Why did they build it the way they did? Who built it? Who lived here in the last 124 years?
The hubby and I have always been into history (well he wasn’t until he married me but I guess I make it contagious!). Once we discovered an old OLD abandoned graveyard in the Hills and we wouldn’t rest until we learned everything about it as possible. It took us over a year but we gathered up info on the people buried in the cemetery, the town that was nearby (that no longer exsisted) and the flume they used to dig precious minerals out of the hillside. Our trip took us to the area at least once a week, we even made a trip to the state capital for extra records and looked at old newspapers on microfilm. Needless to say, we were a little obsessed 🙂 But it was so much fun and it was a great hobby for us.
With the farmhouse we started by searching for anything related to the address online, when that didn’t turn up any results we decided to give the county courthouse a call and see what they could tell us. I’m so thankful we live in a small town because the courthouse not only let us know they have many records from the house since it was built but we were welcome to come and take a look at everything!
So one afternoon we took a break from renovating and headed over the courthouse. First we learned the basics…the house was built in 1890 and an addition was built in 1930. There have only been 3 owners (including us) since the 60’s. We then headed over to another office and they wrote down many numbers of books and pages that held records for our house. Then it was up to us to pull the HUGE books off the record shelves and look through until we found the correct pages. They were so heavy and we must have gone through about 30 books! The search actually didn’t turn up as much info as we hoped but we were able to write down names and dates. Unfortunately it seemed as though much of the data had issues and some of it didn’t even make sense! But nevertheless, we did gain info.
It took me a while to get through the info but here’s my preliminary findings! We have discovered that there are a few more books we need to check out in the local library’s archives when we get some time. So far my attempts to reach out to family members of the families that lived here have been unsuccessful.
The land our home was built on was purchased in 1888, the year that South Dakota became a state. It was purchased by a farmer that owned another 160 acres a few miles away. The land our home is on isn’t great for farming since it has a few streams flowing through it (and a lot of trees) but it would have been great for cattle. However it must not have worked out for that owner and he sold it in 1890 to someone that we believe was a Quaker.

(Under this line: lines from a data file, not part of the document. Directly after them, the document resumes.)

(* ===== verification/SameBootRecovery.v ===== *)
(** * Recovering one session of the running boot

    [launcher/recovery/startup_same_boot*.rs], [startup_absent_boundary.rs] and
    [startup_vt_recovery.rs]: what a restarted daemon does with the record of a
    session it finds running or half cleaned up.  The worker is released, the
    payload killed and proven gone, the unit released, the login session
    terminated and the terminal given back, every step announced in the ledger
    before and confirmed after it; anything that does not fit the record ends
    the attempt.  This is the Linux provider of the startup coordinator
    ([linux_provider.rs], [startup_linux.rs]). *)

From stdpp Require Import base gmap sets list strings pretty.
From Stdlib Require Import ZArith Lia.
From S2P Require Import Prelude Text DirFs RecoveryTypes LedgerTaxonomy Ledger.
From S2P Require Import PreviousBoot PreCommit SameBoot Finalization Admission.
From S2P Require Import AdminRecovery WorkerRecord CgroupState HostWorld.
From S2P Require Import VtHolders UnitPin VtControl Startup.
#[local] Open Scope niralis_scope.

Abbreviation SRF := StartupRecoveryFailure (only parsing).

(** [map_err(|_| f)]. *)
Definition or_else {S A} (f : SRF) (m : SR S SupervisorRecoveryError A) : SR S SRF A :=
  sr_map_err (λ _, f) m.

(** Run a method of a pin, and go on with the pin it leaves. *)
Definition with_pin {E A} (m : RN E A) (pin : RecoveryPinnedInvocationUnit)
    : RC E (A * RecoveryPinnedInvocationUnit) := λ w,
  let '(w, pin, r) := m (w, pin) in
  (w, match r with Ok a => Ok (a, pin) | Err e => Err e end).

(** ** The payload *)

(** The loop of [wait_for_boundary_empty]; its timer expires after the last
    wakeup. *)
Fixpoint boundary_wait (wakeups : list Wakeup) (n : WatchName)
    (authority : AuthoritySnapshot) (control_group : string) : RC SRF () :=
  or_else SrfSystemdOwnerChanged (still_authorizes n authority) ;;;
  let* state := or_else SrfBoundaryIdentityChanged (boundary_state control_group) in
  if vacant_state state then sr_ret ()
  else match wakeups with
  | [] | PollError _ :: _ => sr_fail SrfBoundaryIdentityChanged
  | PollReady observer timer watch :: rest =>
      if timer then sr_fail SrfBoundaryIdentityChanged
      else
        (if watch then or_else SrfSystemdOwnerChanged (still_authorizes n authority)
         else sr_ret ()) ;;;
        (if observer then or_else SrfBoundaryIdentityChanged (observer_refresh control_group)
         else sr_ret ()) ;;;
        boundary_wait rest n authority control_group
  end.
(* ===== verification/RecoveryTrace.v ===== *)
(** * What the steps of a recovery do to the machine

    Every routine that asks or acts leaves the ledger alone and extends the log
    of effects by at most the effects of a given list, in its order.  [emits]
    states this for a routine, the hint database [emits] holds it for those of
    [HostWorld], [UnitPin], [VtControl] and [SameBootRecovery], and [solve_emits]
    composes it along a routine's text. *)

From stdpp Require Import base gmap sets list strings pretty.
From Stdlib Require Import ZArith Lia.
From S2P Require Import Prelude Text DirFs RecoveryTypes LedgerTaxonomy Ledger.
From S2P Require Import PreviousBoot PreCommit SameBoot Admission AdminRecovery.
From S2P Require Import WorkerRecord CgroupState HostWorld VtHolders UnitPin.
From S2P Require Import VtControl.
From S2P Require Import Startup SameBootRecovery.
#[local] Open Scope niralis_scope.

(** ** Kinds of effects *)

Inductive EffectKind :=
| KTermWorker (pid : Z) | KKillWorker (pid : Z) | KRef | KKill | KUnref | KTerminate
| KSetText | KSetMode | KRestore | KActivate | KDisallocate.
#[export] Instance EffectKind_eq_dec : EqDecision EffectKind.
Proof. solve_decision. Defined.

Definition effect_kind (e : RecoveryEffect) : EffectKind :=
  match e with
  | EffUnit SuoRef _ => KRef
  | EffUnit SuoKill _ => KKill
  | EffUnit SuoUnref _ => KUnref
  | EffTerminateSession _ => KTerminate
  | EffIoctl (KdSetModeText _) => KSetText
  | EffIoctl (VtSetModeAuto _) => KSetMode
  | EffIoctl (VtActivate _) => KActivate
  | EffIoctl (VtDisallocate _) => KDisallocate
  | EffRestoreContext _ => KRestore
  | EffSignalWorker pid SIGTERM => KTermWorker pid
  | EffSignalWorker pid SIGKILL => KKillWorker pid
  end.

(** The world [w'] differs from [w] by effects of the kinds [kinds], in that
    order, done under the ledger of [w]. *)
Record extends (kinds : list EffectKind) (w w' : RecoveryWorld) : Prop := {
  ex_ledger : rw_ledger w' = rw_ledger w;
  ex_host : rw_host w' = rw_host w;
  ex_time : (rw_time w ≤ rw_time w')%nat;
  ex_effects : ∃ effects,
    rw_effects w' = rw_effects w ++ ((λ e, (e, rw_ledger w)) <$> effects) ∧
    (effect_kind <$> effects) `sublist_of` kinds;
}.

Lemma extends_refl kinds w : extends kinds w w.
Proof.
  split; [done..|]. exists []. split; [by rewrite app_nil_r|]. apply sublist_nil_l.
Qed.
Lemma extends_trans k1 k2 w1 w2 w3 :
  extends k1 w1 w2 → extends k2 w2 w3 → extends (k1 ++ k2) w1 w3.
Proof.
  intros [L1 H1 T1 (e1 & E1 & S1)] [L2 H2 T2 (e2 & E2 & S2)].
  split; [congruence..|lia|]. exists (e1 ++ e2). rewrite E2, E1, L1, fmap_app, <- app_assoc.
  split; [done|]. rewrite fmap_app. by apply sublist_app.
Qed.
Lemma extends_weaken k1 k2 w w' :
  k1 `sublist_of` k2 → extends k1 w w' → extends k2 w w'.
Proof.
  intros Hk [L H T (es & E & S)]. split; [done..|]. exists es. split; [done|]. by etrans.
Qed.

(** ** Routines *)

Section Emits.
Context {S : Type} (get : S → RecoveryWorld).

Definition emits {E A} (kinds : list EffectKind) (m : SR S E A) : Prop :=
  ∀ s, extends kinds (get s) (get (m s).1).

Lemma emits_weaken {E A} k1 k2 (m : SR S E A) :
  k1 `sublist_of` k2 → emits k1 m → emits k2 m.
Proof. intros Hk Hm s. by eapply extends_weaken. Qed.
Lemma emits_read {E A} k (f : S → result A E) : emits k (λ s, (s, f s)).
Proof. intros s. apply extends_refl. Qed.
Lemma emits_ret {E A} k (a : A) : emits k (sr_ret (E:=E) a).
Proof. apply emits_read. Qed.
Lemma emits_fail {E A} k (e : E) : emits k (sr_fail (A:=A) e).
Proof. apply emits_read. Qed.
Lemma emits_lift {E A} k (r : result A E) : emits k (sr_lift r).
Proof. apply emits_read. Qed.
Lemma emits_bind {E A B} k1 k2 (m : SR S E A) (k : A → SR S E B) :
  emits k1 m → (∀ a, emits k2 (k a)) → emits (k1 ++ k2) (sr_bind m k).
Proof.
  intros Hm Hk s. unfold sr_bind. specialize (Hm s).
  destruct (m s) as [s' [a|e]]; cbn in *.
  - by eapply extends_trans, Hk.
  - eapply extends_weaken; [|exact Hm]. by apply sublist_inserts_r.
Qed.
(** The first routine does nothing to the machine. *)
Lemma emits_quiet_bind {E A B} kinds (m : SR S E A) (k : A → SR S E B) :
  emits [] m → (∀ a, emits kinds (k a)) → emits kinds (sr_bind m k).
Proof. apply (emits_bind []). Qed.
(** The first routine does the first thing. *)
Lemma emits_first_bind {E A B} kind kinds (m : SR S E A) (k : A → SR S E B) :
  emits [kind] m → (∀ a, emits kinds (k a)) → emits (kind :: kinds) (sr_bind m k).
Proof. apply (emits_bind [kind]). Qed.
Lemma emits_map_err {E F A} kinds (f : E → F) (m : SR S E A) :
  emits kinds m → emits kinds (sr_map_err f m).
Proof. intros Hm s. unfold sr_map_err. specialize (Hm s). by destruct (m s). Qed.
Lemma emits_ensure {E} kinds (b : bool) (e : E) :
  emits kinds (if b then sr_ret () else sr_fail e).
Proof. destruct b; apply emits_read. Qed.
End Emits.

Abbreviation acts := (emits id).

Create HintDb emits discriminated.
#[export] Hint Constants Opaque : emits.

Lemma observe_emits {E A} k (f : HostView → A) : acts k (observe (E:=E) f).
Proof.
  intros w. split; cbn; [done..|lia|]. exists []. split; [by rewrite app_nil_r|].
  apply sublist_nil_l.
Qed.
Lemma act_emits {E A} e (f : HostView → A) : acts [effect_kind e] (act (E:=E) e f).
Proof. intros w. split; cbn; [done..|lia|]. by exists [e]. Qed.
#[export] Hint Resolve emits_ret emits_fail emits_lift emits_read emits_ensure
  observe_emits : emits.

(** Compose along the text of a routine.  The goal's list is consumed from its
    head by the routines that act. *)
Ltac emits_step :=
  match goal with
  | |- emits _ _ (sr_bind _ _) =>
      first [ apply emits_quiet_bind; [solve [emits_auto]|intros ?]
            | apply emits_first_bind; [solve [emits_auto]|intros ?]
            | eapply emits_weaken; [|apply emits_bind; [solve [emits_auto]|intros ?]];
              [solve [eauto with emits]|] ]
  | |- emits _ _ (sr_map_err _ _) => apply emits_map_err
  | |- emits _ _ (match ?x with _ => _ end) => destruct x eqn:?
  | |- emits _ _ (if ?x then _ else _) => destruct x eqn:?
  | |- emits _ _ (let '(_, _) := ?x in _) => destruct x eqn:?
  end
with emits_auto := solve [eauto with emits nocore] || (repeat (first [solve [eauto with emits nocore] | emits_step])).
Ltac solve_emits := intros; cbn beta zeta; emits_auto.

Lemma observe_or_emits {E A} k (e : E) (f : HostView → option A) : acts k (observe_or e f).
Proof. unfold observe_or. solve_emits. Qed.
Lemma connect_emits {E} k (e : E) : acts k (connect e).
Proof. unfold connect. solve_emits. Qed.
#[export] Hint Resolve observe_or_emits connect_emits : emits.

Quick fact….I had no idea that Quakers even lived in South Dakota until we moved to our farmhouse. Shortly after moving to the house we discovered a very old Quaker cemetery just a mile from us and the area which was once the Quaker church. The name of the owner of our home was the same last name as many that were buried in the Quaker cemetery. Since I couldn’t find his name it’s hard to know for sure but given the proximity to the church and the same last name, I’m guessing it was a good probability.
After he built the home in 1890 we aren’t quite sure what happened. He lived here for 3 years (he was a widower when he built the home) and then sold it to a small family of 3 from Iowa.